■ What you will do
Below are some records. Print exactly the lines between the one holding "if negb (i mod" and the one holding "(** ** The scalars of the generators *)", inclusive, and nothing else.

[Material provided Boundary: Start]

(** [for (size_t i = 0; i < MN; ++i)], [n] iterations from [i]; [None] returns false *)
Fixpoint verify_scalars (n i : nat) (V : verify_env) (yinvpow ypow : key) (z4 z5 : keyV) :
    option (option (keyV * keyV)) :=
  match n with
  | O => Some (Some (z4, z5))
  | S n' =>
      h_scalar ← sc_mul (ve_b V) yinvpow;
      '(g_scalar, h_scalar) ← gh_loop (length (ve_w V)) i (ve_w V) (ve_winv V) (ve_a V) h_scalar;
      g_scalar ← sc_add g_scalar (ve_z V);
      if negb (2 + i / bpN <? length (ve_zpow V))%nat then Some None else
      if negb (i mod bpN <? length (ve_twoN V))%nat then Some None else
      tmp ← sc_mul (ve_zpow V !!! (2 + i / bpN)%nat) (ve_twoN V !!! (i mod bpN)%nat);
      tmp ← sc_muladd (ve_z V) ypow tmp;
      h_scalar ← sc_mulsub tmp yinvpow h_scalar;
      z4i ← z4 !! i;
      z4i ← sc_muladd g_scalar (ve_weight V) z4i;
      z5i ← z5 !! i;
      z5i ← sc_muladd h_scalar (ve_weight V) z5i;
      '(yinvpow, ypow) ← (
        if (i =? ve_MN V - 1)%nat then Some (yinvpow, ypow) else
        yinvpow ← sc_mul yinvpow (ve_yinv V);
        ypow ← sc_mul ypow (ve_y V);
        Some (yinvpow, ypow));
      verify_scalars n' (S i) V yinvpow ypow (<[i := z4i]> z4) (<[i := z5i]> z5)
  end.

(** The squares of the challenges with [proof8_L], those of the inverses with [proof8_R] *)
Fixpoint verify_LR (w winv L8 R8 : keyV) : outcome (list MultiexpData) :=
  match w, winv, L8, R8 with
  | w :: ws, v :: vs, l :: L8, r :: R8 =>
      tmp ← run (sc_mul w w);
      d1 ← MultiexpData_of_keys tmp l;
      tmp ← run (sc_mul v v);
      d2 ← MultiexpData_of_keys tmp r;
      rest ← verify_LR ws vs L8 R8;
      Ret (d1 :: d2 :: rest)
  | _, _, _, _ => Ret []
  end.

(** [rct::addKeys(acc, acc, rct::scalarmultKey(P, a))] *)
Definition acc_mul (acc P a : key) : outcome key :=
  aP ← RctOps.scalarmultKey P a;
  addKeys acc aP.
(* ===== verification/BulletproofsVerify.v ===== *)
(** * The verifier of bulletproofs

    [bulletproof_VERIFY] accumulates, over the proofs of the batch and with a
    random weight for each, the two equations of the scheme.  With the
    logarithms of the points it is a computation in the field of scalars; the
    result is stated on the points. *)

From Stdlib Require Import Zmod.Zmod Field.
From S2P Require Export InnerProductSpec.

#[local] Open Scope Zmod_scope.

Add Field FL_field_v : FL_field_theory.

(** ** The scalars of the generators *)

Lemma land_bit i j : (Nat.land i (Nat.shiftl 1 j) =? 0)%nat = negb (Nat.testbit i j).
Proof.
  rewrite Nat.shiftl_1_l. destruct (Nat.testbit i j) eqn:E; cbn [negb].
  - apply Nat.eqb_neq. intros E0. apply (f_equal (λ y, Nat.testbit y j)) in E0.
    rewrite Nat.land_spec, E, Nat.pow2_bits_true, Nat.bits_0 in E0. done.
  - apply Nat.eqb_eq, Nat.bits_inj. intros k. rewrite Nat.land_spec, Nat.bits_0.
    destruct (decide (j = k)) as [<-|Hne]; [by rewrite E|]. rewrite Nat.pow2_bits_false by done.
    apply andb_false_r.
Qed.

Lemma mod_bit i j :
  (i mod 2 ^ S j = i mod 2 ^ j + if Nat.testbit i j then 2 ^ j else 0)%nat.
Proof.
  pose proof (Nat.pow_nonzero 2 j ltac:(lia)).
  replace (2 ^ S j)%nat with (2 ^ j * 2)%nat by (cbn [Nat.pow]; lia).
  rewrite Nat.Div0.mod_mul_r. rewrite <- Nat.testbit_spec'. destruct (Nat.testbit i j); cbn [Nat.b2n]; lia.
Qed.
(** Leaving the function, by [return false] or by an exception it catches.  [results] is declared
    after [waiter], so it is destroyed before the destructor of [waiter] waits for the tasks that
    write to it.  With tasks submitted the outcome depends on the schedule: it is [Undef] when one of them
    writes after that, and for a schedule that ends before the function does. *)
Definition leave `{Schedule} (results : nat) (submitted : list (outcome bool)) : outcome bool :=
  match submitted with
  | [] => Ret false
  | _ :: _ =>
      match execute run_on turns (leaving pool_max results submitted call_depth) with
      | Next s => if has_returned (workers pool_max) s then Ret false else Undef
      | Blocked | Undefined => Undef
      end
  end.

(** The second loop: the tasks and the proofs that are left to verify, or what is returned *)
Fixpoint semantics_loop `{Schedule} (results : nat) (rvv : list rctSig) (submitted : list (outcome bool))
    (proofs : list Bulletproof) : outcome (list (outcome bool) * list Bulletproof + bool) :=
  match rvv with
  | [] => Ret (inl (submitted, proofs))
  | rv :: rvv =>
      match sum_check rv with
      | Ret true =>
          if is_rct_bulletproof (rct_type rv)
          then semantics_loop results rvv submitted (proofs ++ p_bulletproofs (rct_p rv))
          else semantics_loop results rvv (submitted ++ verRanges (rct_outPk rv) (p_rangeSigs (rct_p rv))) proofs
      | Ret false | Throw => b ← leave results submitted; Ret (inr b)
      | Undef => Undef
      end
  end.

(** [None] for a null pointer *)
Definition verRctSemanticsSimple `{Schedule} (rvv : list (option rctSig)) : genx G bool :=
  match mapM id rvv with
  | None => mret false
  | Some rvv =>
      if negb (forallb simple_sizes rvv) then mret false else
      r ← calcx (semantics_loop (max_non_bp_proofs rvv) rvv [] []);
      match r with
      | inr b => mret b
      | inl (submitted, proofs) =>
          b ← (if (length proofs =? 0)%nat then mret true else verBulletproof proofs);
          if negb b then calcx (leave (max_non_bp_proofs rvv) submitted) else
          results ← calcx (tasks submitted);
          mret (forallb id results)
      end
  end.

Definition verRctSemanticsSimple1 `{Schedule} (rv : rctSig) : genx G bool := verRctSemanticsSimple [Some rv].

(** A task of [verRctNonSemanticsSimple] *)
Definition verMG_task (rv : rctSig) (pseudoOuts : keyV) (message : key) (i : nat) (ring : ctkeyV) :
    outcome bool :=
  mg ← run (p_MGs (rct_p rv) !! i);
  C ← run (pseudoOuts !! i);
  verRctMGSimple message mg ring C.

Definition verRctNonSemanticsSimple (rv : rctSig) : outcome bool :=
  catch_all false (
    if negb ((rct_type rv =? RCTTypeSimple) || (rct_type rv =? RCTTypeBulletproof)) then Ret false else
    let pseudoOuts :=
      if is_rct_bulletproof (rct_type rv) then p_pseudoOuts (rct_p rv) else rct_pseudoOuts rv in
    if negb (length pseudoOuts =? length (rct_mixRing rv))%nat then Ret false else
    message ← get_pre_mlsag_hash rv;
    results ← tasks (imap (verMG_task rv pseudoOuts message) (rct_mixRing rv));
    Ret (forallb id results)).

(** ** Decoding *)

(** [decodeRct] or [decodeRctSimple] after the check of the type: the amount and [mask] *)
Definition decode_amount (rv : rctSig) (sk : key) (i : nat) : outcome (Z * key) :=
  _ ← throw_unless (i <? length (rct_ecdhInfo rv))%nat;
  _ ← throw_unless (length (rct_outPk rv) =? length (rct_ecdhInfo rv))%nat;
  info ← run (rct_ecdhInfo rv !! i);
  ecdh_info ← run (ecdhDecode info sk);
  let mask := ecdh_mask ecdh_info in
  let amount := ecdh_amount ecdh_info in
  outPk ← run (rct_outPk rv !! i);
  _ ← throw_unless (sc_check mask =? 0);
  _ ← throw_unless (sc_check amount =? 0);
  Ctmp ← addKeys2 mask amount rct_H;
  _ ← throw_unless (equalKeys (ct_mask outPk) Ctmp);
  Ret (h2d amount, mask).

(** The amount, and [mask] if it is written: [CHECK_AND_ASSERT_MES(.., false, ..)] returns 0 *)
Definition decodeRct (rv : rctSig) (sk : key) (i : nat) : outcome (Z * option key) :=
  if negb (rct_type rv =? RCTTypeFull) then Ret (0, None) else
  '(amount, mask) ← decode_amount rv sk i;
  Ret (amount, Some mask).

Definition decodeRctSimple (rv : rctSig) (sk : key) (i : nat) : outcome (Z * option key) :=
  if negb ((rct_type rv =? RCTTypeSimple) || (rct_type rv =? RCTTypeBulletproof)) then Ret (0, None) else
  '(amount, mask) ← decode_amount rv sk i;
  Ret (amount, Some mask).

(** ** Multisignatures *)

(** [CHECK_AND_ASSERT_MES(indices[n] < rv.p.MGs[n].ss.size(), ..)] and the row is not empty *)
Definition ms_index_ok (i : nat) (mg : mgSig) : bool :=
  match mg_ss mg !! i with Some (_ :: _) => true | _ => false end.

(** [ss[i][0] += k - c * secret_key] *)
Definition ms_add (c secret_key k : key) (i : nat) (mg : mgSig) : option mgSig :=
  diff ← sc_mulsub c secret_key k;
  ssi ← mg_ss mg !! i;
  s0 ← ssi !! 0%nat;
  s ← sc_add s0 diff;
  Some {| mg_ss := <[i := <[0%nat := s]> ssi]> (mg_ss mg); mg_cc := mg_cc mg; mg_II := mg_II mg |}.

Fixpoint ms_adds (indices : list nat) (k c : keyV) (secret_key : key) (mgs : list mgSig) :
    option (list mgSig) :=
  match indices, k, c, mgs with
  | i :: indices, ki :: k, ci :: c, mg :: mgs =>
      mg ← ms_add ci secret_key ki i mg;
      rest ← ms_adds indices k c secret_key mgs;
      Some (mg :: rest)
  | _, _, _, _ => Some []
  end.

Definition set_MGs (rv : rctSig) (mgs : list mgSig) : rctSig := {|
  rct_type := rct_type rv; rct_message := rct_message rv; rct_mixRing := rct_mixRing rv;
  rct_pseudoOuts := rct_pseudoOuts rv; rct_ecdhInfo := rct_ecdhInfo rv; rct_outPk := rct_outPk rv;
  rct_txnFee := rct_txnFee rv;
  rct_p := {| p_rangeSigs := p_rangeSigs (rct_p rv); p_bulletproofs := p_bulletproofs (rct_p rv);
              p_MGs := mgs; p_pseudoOuts := p_pseudoOuts (rct_p rv) |}
|}.

(** What is returned, and the signature *)
Definition signMultisig (rv : rctSig) (indices : list nat) (k c : keyV) (secret_key : key) :
    option (bool * rctSig) :=
  let mgs := p_MGs (rct_p rv) in
  if negb ((rct_type rv =? RCTTypeFull) || (rct_type rv =? RCTTypeSimple) ||
           (rct_type rv =? RCTTypeBulletproof)) then Some (false, rv) else
  if negb (length indices =? length k)%nat then Some (false, rv) else
  if negb (length k =? length mgs)%nat then Some (false, rv) else
  if negb (length k =? length c)%nat then Some (false, rv) else
  if (rct_type rv =? RCTTypeFull) && negb (length mgs =? 1)%nat then Some (false, rv) else
  if negb (forallb (λ p, ms_index_ok p.1 p.2) (zip indices mgs)) then Some (false, rv) else
  mgs ← ms_adds indices k c secret_key mgs;
  Some (true, set_MGs rv mgs).

End rct_sigs.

[Material provided Boundary: End]

■ Written solution
      if negb (i mod bpN <? length (ve_twoN V))%nat then Some None else
      tmp ← sc_mul (ve_zpow V !!! (2 + i / bpN)%nat) (ve_twoN V !!! (i mod bpN)%nat);
      tmp ← sc_muladd (ve_z V) ypow tmp;
      h_scalar ← sc_mulsub tmp yinvpow h_scalar;
      z4i ← z4 !! i;
      z4i ← sc_muladd g_scalar (ve_weight V) z4i;
      z5i ← z5 !! i;
      z5i ← sc_muladd h_scalar (ve_weight V) z5i;
      '(yinvpow, ypow) ← (
        if (i =? ve_MN V - 1)%nat then Some (yinvpow, ypow) else
        yinvpow ← sc_mul yinvpow (ve_yinv V);
        ypow ← sc_mul ypow (ve_y V);
        Some (yinvpow, ypow));
      verify_scalars n' (S i) V yinvpow ypow (<[i := z4i]> z4) (<[i := z5i]> z5)
  end.

(** The squares of the challenges with [proof8_L], those of the inverses with [proof8_R] *)
Fixpoint verify_LR (w winv L8 R8 : keyV) : outcome (list MultiexpData) :=
  match w, winv, L8, R8 with
  | w :: ws, v :: vs, l :: L8, r :: R8 =>
      tmp ← run (sc_mul w w);
      d1 ← MultiexpData_of_keys tmp l;
      tmp ← run (sc_mul v v);
      d2 ← MultiexpData_of_keys tmp r;
      rest ← verify_LR ws vs L8 R8;
      Ret (d1 :: d2 :: rest)
  | _, _, _, _ => Ret []
  end.

(** [rct::addKeys(acc, acc, rct::scalarmultKey(P, a))] *)
Definition acc_mul (acc P a : key) : outcome key :=
  aP ← RctOps.scalarmultKey P a;
  addKeys acc aP.
(* ===== verification/BulletproofsVerify.v ===== *)
(** * The verifier of bulletproofs

    [bulletproof_VERIFY] accumulates, over the proofs of the batch and with a
    random weight for each, the two equations of the scheme.  With the
    logarithms of the points it is a computation in the field of scalars; the
    result is stated on the points. *)

From Stdlib Require Import Zmod.Zmod Field.
From S2P Require Export InnerProductSpec.

#[local] Open Scope Zmod_scope.

Add Field FL_field_v : FL_field_theory.

(** ** The scalars of the generators *)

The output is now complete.